UAA Endowed Professor, Distinguished Professor of Applied Physiology and Kinesiology
College of Health and Human Performance
Scott Powers’ research focuses upon the effects of muscular exercise and inactivity on redox signaling, gene expression, and contractile function of both cardiac and skeletal muscle. Specifically, the Powers laboratory has focused on two major topics. First, Powers has investigated the mechanisms responsible for exercise-induced cardioprotection against ischemia-reperfusion induced cardiac injury. Myocardial ischemia-reperfusion injury (i.e., heart attack) remains the leading cause of morbidity and mortality associated with cardiovascular disease. Powers’ work reveals that endurance exercise training promotes phenotypic changes in heart muscle that resist damage during a heart attack. Using this strategy, Powers’ research has provided the knowledge necessary to develop a pharmacological approach to protect the heart during a heart attack. Importantly, two different drugs have been shown to provide cardioprotection against ischemia-reperfusion injury and are now in phase II clinical trials. Second, Powers is developing a therapeutic approach to protect respiratory muscles against ventilator-induced weakness. Mechanical ventilation is a life-saving intervention for patients unable to breathe on their own, due to respiratory failure or other problems. Although mechanical ventilation can be a life-saving intervention, prolonged mechanical ventilation results in respiratory muscle weakness which translates to problems in removing patients (i.e., weaning) from a ventilator.

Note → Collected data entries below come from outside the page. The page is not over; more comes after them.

Lemma kept_closed s0 : call_closed (kept s0).
Proof.
  constructor.
  - intros fs s s' H Ex%stays_schedule. by etrans.
  - intros st s s' H Ex%stays_exit. by etrans.
  - intros w bg v s s' H Ex%stays_waitpid. by etrans.
  - intros time s s' H Ex%stays_sleep. by etrans.
  - intros p t t' s H Ht Hi. etrans; [exact H|by eapply kept_put].
Qed.

Section Closed.
Context (P : sched → Prop) (HP : call_closed P).

Lemma keeps_mark_bg : keeps_sched P mark_bg.
Proof.
  apply keeps_on_sched. intros s [] s' Hs (me & s0 & ->%reads_get_running & Ex)%bind_inv.
  apply bind_inv in Ex as (t & s0 & [-> Ht]%get_task_inv & Ex). injection Ex as <-. by eapply (cc_task P HP).
Qed.
Lemma keeps_schedule fs : keeps_sched P (on_sched (λ n, schedule n fs)).
Proof. apply keeps_on_sched. intros s [] s'. by apply (cc_schedule P HP). Qed.
Lemma keeps_exit st : keeps_sched P (on_sched (λ n, sys_exit n st)).
Proof. apply keeps_on_sched. intros s [] s'. by apply (cc_exit P HP). Qed.
Lemma keeps_wait w bg : keeps_sched P (on_sched (λ n, sys_waitpid n w bg)).
Proof. apply keeps_on_sched. intros s v s'. by apply (cc_wait P HP). Qed.
Lemma keeps_sleep time : keeps_sched P (on_sched (λ n, sys_sleep n time)).
Proof. apply keeps_on_sched. intros s [] s'. by apply (cc_sleep P HP). Qed.

Lemma keeps_sleep_call buf : keeps_sched P (sys_sleep_call E buf).
Proof.
  unfold sys_sleep_call. do 3 (apply keeps_bind; [apply keeps_leaves; auto with tasks|intros ?]).
  apply keeps_bind.
  { case_match; [apply keeps_bind; [apply keeps_mark_bg|intros ?]|]; apply keeps_leaves; by apply leaves_modk. }
  intros ?. apply keeps_bind; [apply keeps_leaves; auto with tasks|intros ?]. apply keeps_sleep.
Qed.
End Closed.

Lemma leaves_write buf third fourth : leaves_tasks (sys_write E buf third fourth).
Proof.
  unfold sys_write. do 2 (apply leaves_bind; [auto with tasks|intros ?]).
  apply leaves_bind; [case_match; auto with tasks|intros ?]. apply leaves_bind; [case_match; auto with tasks|intros ?].
  auto with tasks.
Qed.
Lemma leaves_cat buf : leaves_tasks (sys_cat E buf).
Proof. unfold sys_cat. do 3 (apply leaves_bind; [auto with tasks|intros ?]). case_match; auto with tasks. Qed.

(** The calls that return to the task that made them without a switch to another
    one and without a copy of its kernel stack. *)
Definition stays_here (c : syscall) : bool :=
  match c with ForkCall | Yield | Exec | Exit | WaitPid | Wait | Sleep | Kill => false | _ => true end.

(** They change no task. *)
Lemma leaves_serve c buf third fourth : stays_here c = true → leaves_tasks (serve E c buf third fourth).
Proof.
  intros H. destruct c; try discriminate H; cbn [serve]; (apply leaves_bind; [|intros ?; apply leaves_ret]).
  all: first [apply leaves_write | apply leaves_cat | solve [auto with tasks]
    | unfold sys_read_call; solve [auto with tasks] | unfold sys_ps; solve [auto with tasks]
    | unfold sys_gets_call; solve [auto with tasks] | by apply leaves_modk].
Qed.

Lemma leaves_syscall num buf third fourth :
  (∀ c, dispatch num = Some c → stays_here c = true) → leaves_tasks (syscall_handler E num buf third fourth).
Proof.
  intros H. unfold syscall_handler. destruct (dispatch num) as [c|]; [by apply leaves_serve, H|apply leaves_ret].
Qed.

Lemma serve_keeps P c buf third fourth :
  call_closed P → c ≠ ForkCall → c ≠ Exec → c ≠ Kill → keeps_sched P (serve E c buf third fourth).
Proof.
  intros HP H1 H2 H3. destruct (stays_here c) eqn:Hs; [by apply keeps_leaves, leaves_serve|].
  destruct c; try done; cbn [serve]; (apply keeps_value || apply keeps_quiet).
  - by apply keeps_schedule.
  - by apply keeps_exit.
  - apply keeps_bind; [apply keeps_leaves; auto with tasks|intros ?]. apply keeps_bind; [by apply keeps_wait|intros ?].
    apply keeps_leaves; auto with tasks.
  - by apply keeps_sleep_call.
  - apply keeps_bind; [by apply keeps_wait|intros ?]. apply keeps_leaves; auto with tasks.
Qed.

Lemma irq_handler_keeps P vector : call_closed P → keeps_sched P (irq_handler E vector).
Proof.
  intros HP. unfold irq_handler. case_match; [apply keeps_leaves; unfold general_protection_fault_handler; auto with tasks|].
  do 2 (apply keeps_bind; [apply keeps_leaves; auto with tasks|intros ?]). by apply keeps_exit.
Qed.

(** ** New tasks *)

Lemma leaves_print_elf msgs : leaves_tasks (print_elf E msgs).
Proof. induction msgs; cbn [print_elf]; auto with tasks. Qed.
#[local] Hint Resolve leaves_print_elf : tasks.
(** Operations that change at most CR3. *)
Definition moves_cr3 {A'} (x : KM A') : Prop :=
  ∀ k a k', x k = Some (a, k') → ∃ c, k_sched k' = with_cpu (k_sched k) (cpu_rsp (k_sched k)) c.

Lemma moves_leaves {A'} (x : KM A') : leaves_tasks x → moves_cr3 x.
Proof. intros H k a k' E0. exists (cpu_cr3 (k_sched k)). rewrite (H _ _ _ E0). by destruct (k_sched k). Qed.
Lemma moves_bind {A' B} (x : KM A') (f : A' → KM B) : moves_cr3 x → (∀ a, moves_cr3 (f a)) → moves_cr3 (x ≫= f).
Proof.
  intros Hx Hf k b k' (a & k1 & E1 & E2)%km_bind_inv. destruct (Hx _ _ _ E1) as [c1 S1]. destruct (Hf _ _ _ _ E2) as [c2 S2].
  exists c2. by rewrite S2, S1.
Qed.

(** What such an operation keeps of the task list. *)
Lemma moved_list k1 k2 l c :
  k_sched k2 = with_cpu (k_sched k1) (cpu_rsp (k_sched k1)) c → sched_inv (k_sched k1) l →
  sched_inv (k_sched k2) l ∧ tasks (k_sched k2) = tasks (k_sched k1) ∧ running_task (k_sched k2) = running_task (k_sched k1) ∧
  queue_head (k_sched k2) = queue_head (k_sched k1) ∧
  ∀ p, get_running_task (k_sched k1) = Ret (p, k_sched k1) → get_running_task (k_sched k2) = Ret (p, k_sched k2).
Proof.
  intros S Hinv. rewrite S. split; [by apply inv_cpu|]. split_and!; try done. intros p.
  unfold get_running_task, mbind, sm_bind, gets, get_node. cbn. destruct (nodes (k_sched k1) !! _) as [n|]; [|done]. by intros [= <-].
Qed.

Lemma moves_parse_file fd argc argv : moves_cr3 (parse_file E fd argc argv).
Proof.
  unfold parse_file. do 2 (apply moves_bind; [apply moves_leaves; auto with tasks|intros ?]).
  apply moves_bind; [|intros ?; apply moves_leaves; auto with tasks]. intros k r k'. unfold runk.
  destruct (elf_parse _ _ _ _ _ _ _ _ _ _ _ _) as [[[[? ?] ?] ?]|]; [|done]. intros [= _ <-]. eexists. reflexivity.
Qed.
Lemma moves_sbush_load : moves_cr3 (sbush_load E).
Proof. unfold sbush_load. apply moves_bind; [apply moves_leaves; auto with tasks|intros ?]. apply moves_parse_file. Qed.
Lemma leaves_exec_find buf : leaves_tasks (exec_find E buf).
Proof. unfold exec_find. auto with tasks. Qed.
Lemma moves_exec_load p fd third : moves_cr3 (exec_load E p fd third).
Proof.
  unfold exec_load. apply moves_bind; [apply moves_leaves; auto with tasks|intros ?].
  apply moves_bind; [by apply moves_leaves, leaves_modk|intros ?].
  do 4 (apply moves_bind; [apply moves_leaves; auto with tasks|intros ?]).
  apply moves_bind; [apply moves_leaves; case_match; auto with tasks|intros ?].
  apply moves_bind; [apply moves_parse_file|intros ?; apply moves_leaves; auto with tasks].
Qed.

Lemma name_task_spec pcb a b k k' :
  name_task E pcb a b k = Some ((), k') →
  ∃ t, k_sched k' = with_tasks (k_sched k) (<[pcb := t]> (tasks (k_sched k))) ∧ pid t = u64 a ∧ ppid t = u64 b.
Proof.
  unfold name_task, task_view. destruct (get_str _ _ _) as [name|]; [|done]. cbn [mbind option_bind].
  intros [= <-]. eexists. split; [reflexivity|]. cbn [pid ppid]. unfold t_pid, t_ppid.
  rewrite load64_store64_ne by lia. by rewrite !load64_store64_eq.
Qed.

(** The memory after it, of which the record is a view. *)
Definition renamed (m : mem) (pcb a b : Z) : mem := store64 (store64 m (phys pcb + t_pid) a) (phys pcb + t_ppid) b.

Lemma name_task_view pcb a b k k' :
  name_task E pcb a b k = Some ((), k') →
  k_mem k' = renamed (k_mem k) pcb a b ∧ ∀ t, tasks (k_sched k') !! pcb = Some t →
    rsp t = load64 (k_mem k') (phys pcb) ∧ cr3 t = load64 (k_mem k') (phys pcb + t_cr3).
Proof.
  unfold name_task, task_view. destruct (get_str _ _ _) as [name|]; [|done]. cbn [mbind option_bind].
  intros [= <-]. split; [reflexivity|]. intros t.
  cbn [k_sched with_k_sched tasks with_tasks k_mem with_k_mem]. rewrite lookup_insert_eq. intros E0. apply (inj Some) in E0. subst t.
  cbn [rsp cr3]. split; reflexivity.
Qed.

(** Running an operation of the scheduler. *)
Lemma on_sched_inv {A'} (f : nat → SM A') k a k' :
  on_sched f k = Some (a, k') → f (fuel_of (k_sched k)) (k_sched k) = Ret (a, k_sched k').
Proof. unfold on_sched. destruct (f _ _) as [[r s']| |]; [|done..]. by intros [= <- <-]. Qed.

Lemma on_sched_ret {A'} (f : nat → SM A') k a s' :
  f (fuel_of (k_sched k)) (k_sched k) = Ret (a, s') → on_sched f k = Some (a, with_k_sched k s').
Proof. unfold on_sched. by intros ->. Qed.

(** The ids lie before the name. *)
Lemma rd_ids_ne m p a b c : p + t_tname <= c → rd (store64 (store64 m (p + t_pid) a) (p + t_ppid) b) c = rd m c.
Proof. unfold t_pid, t_ppid, t_tname. intros H. by rewrite !rd_store64_ne by lia. Qed.

Lemma get_str_above fuel m m' a :
  (∀ b, a <= b → rd m' b = rd m b) → get_str fuel m' a = get_str fuel m a.
Proof.
  revert a. induction fuel as [|fuel IH]; intros a H; cbn [get_str]; [done|].
  rewrite H by lia. case_match; [done|]. rewrite (IH (a + 1)); [done|]. intros b Hb. apply H. lia.
Qed.

(** The name of a task that was just loaded can be read. *)
Definition has_name (k : kstate) (pcb : Z) : Prop := is_Some (get_str (sf E) (k_mem k) (phys pcb + t_tname)).

Lemma name_task_returns pcb a b k : has_name k pcb → ∃ k', name_task E pcb a b k = Some ((), k').
Proof.
  intros [name Hn]. unfold name_task, task_view. rewrite (get_str_above _ (k_mem k)), Hn; [eexists; reflexivity|].
  intros c Hc. by apply rd_ids_ne.
Qed.

(** The new task takes the running task's ids and the running task leaves. *)
Lemma name_task_has_name pcb a b k k' : name_task E pcb a b k = Some ((), k') → has_name k pcb.
Proof.
  unfold name_task, task_view, has_name. destruct (get_str _ _ _) as [name|] eqn:En; [|done]. intros _.
  rewrite (get_str_above _ (k_mem k)) in En; [rewrite En; eauto|]. intros c Hc. by apply rd_ids_ne.
Qed.

Lemma exec_switch_spec k l parent pcb t :
  sched_inv (k_sched k) l → tasks (k_sched k) !! pcb = None → has_name k pcb →
  get_running_task (k_sched k) = Ret (parent, k_sched k) → tasks (k_sched k) !! parent = Some t →
  0 <= pid t < 2 ^ 64 → 0 <= ppid t < 2 ^ 64 → running_task (k_sched k) ≠ queue_head (k_sched k) →
  ∃ k' l' x, exec_switch E parent pcb k = Some ((), k') ∧
    sched_inv (k_sched k') (l' ++ [x]) ∧ (∀ a, a ∈ l' ↔ a ∈ l ∧ a ≠ running_task (k_sched k)) ∧
    process <$> nodes (k_sched k') !! x = Some pcb ∧ ids (k_sched k') x = Some (pid t, ppid t) ∧
    k_mem k' = renamed (k_mem k) pcb (pid t) (ppid t) ∧
    regs (k_sched k') x = Some (load64 (k_mem k') (phys pcb), load64 (k_mem k') (phys pcb + t_cr3)).
Proof.
  intros Hinv Hnone Hname Hrun Ht H1 H2 Hh.
  destruct (name_task_returns pcb (pid t) (ppid t) k Hname) as [k2 E2].
  destruct (name_task_spec _ _ _ _ _ E2) as (tn & S2 & P1 & P2). rewrite u64_small in P1, P2 by done.
  destruct (name_task_view _ _ _ _ _ E2) as [M2 V2].
  destruct (inv_get_running _ _ _ _ Hinv Hrun) as (_ & Hrl & n & Hn & ->).
  destruct (inv_insert_fresh (k_sched k) l pcb tn Hinv Hnone) as [Hi Hnq]. rewrite <- S2 in Hi, Hnq.
  assert (Hne : pid t ≠ ppid t).
  { apply (inv_ids _ _ Hinv (running_task (k_sched k)) _ _ Hrl). unfold ids, task_at. rewrite Hn. simpl. by rewrite Ht. }
  destruct (inv_replace (k_sched k2) l pcb tn) as (s3 & s4 & s5 & l2 & x & E3 & E4 & E5 & R1 & R2 & R3 & R4 & R5);
    try done; [rewrite S2; apply lookup_insert_eq|by rewrite P1, P2|by rewrite S2|by rewrite S2|].
  rewrite P1, P2 in R4. assert (Hv : tasks (k_sched k2) !! pcb = Some tn) by (rewrite S2; apply lookup_insert_eq).
  destruct (V2 tn Hv) as [V3 V4]. rewrite V3, V4 in R5. rewrite S2 in R2.
  exists (with_k_sched (with_k_sched (with_k_sched k2 s3) s4) s5), l2, x. split; [|done].
  unfold exec_switch. rewrite (km_bind_some _ _ k t k).
  - rewrite (km_bind_some _ _ _ _ _ E2), (km_bind_some _ _ _ _ _ (on_sched_ret _ _ _ _ E3)).
    rewrite (km_bind_some _ _ (with_k_sched k2 s3) _ _ (on_sched_ret _ (with_k_sched k2 s3) _ _ E4)).
    exact (on_sched_ret _ (with_k_sched (with_k_sched k2 s3) s4) _ _ E5).
  - unfold on_sched, get_task. rewrite Ht. by destruct k.
Qed.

Failure to wean patients from the ventilator results in prolonged hospital stays and greatly increases the risk of patient mortality and morbidity. Powers’ studies have revealed the importance of protecting respiratory muscles against both oxidative stress and protease activation during prolonged mechanical ventilation. These discoveries have led to the development of new drugs that have the potential to protect respiratory muscles against ventilator-induced weakness.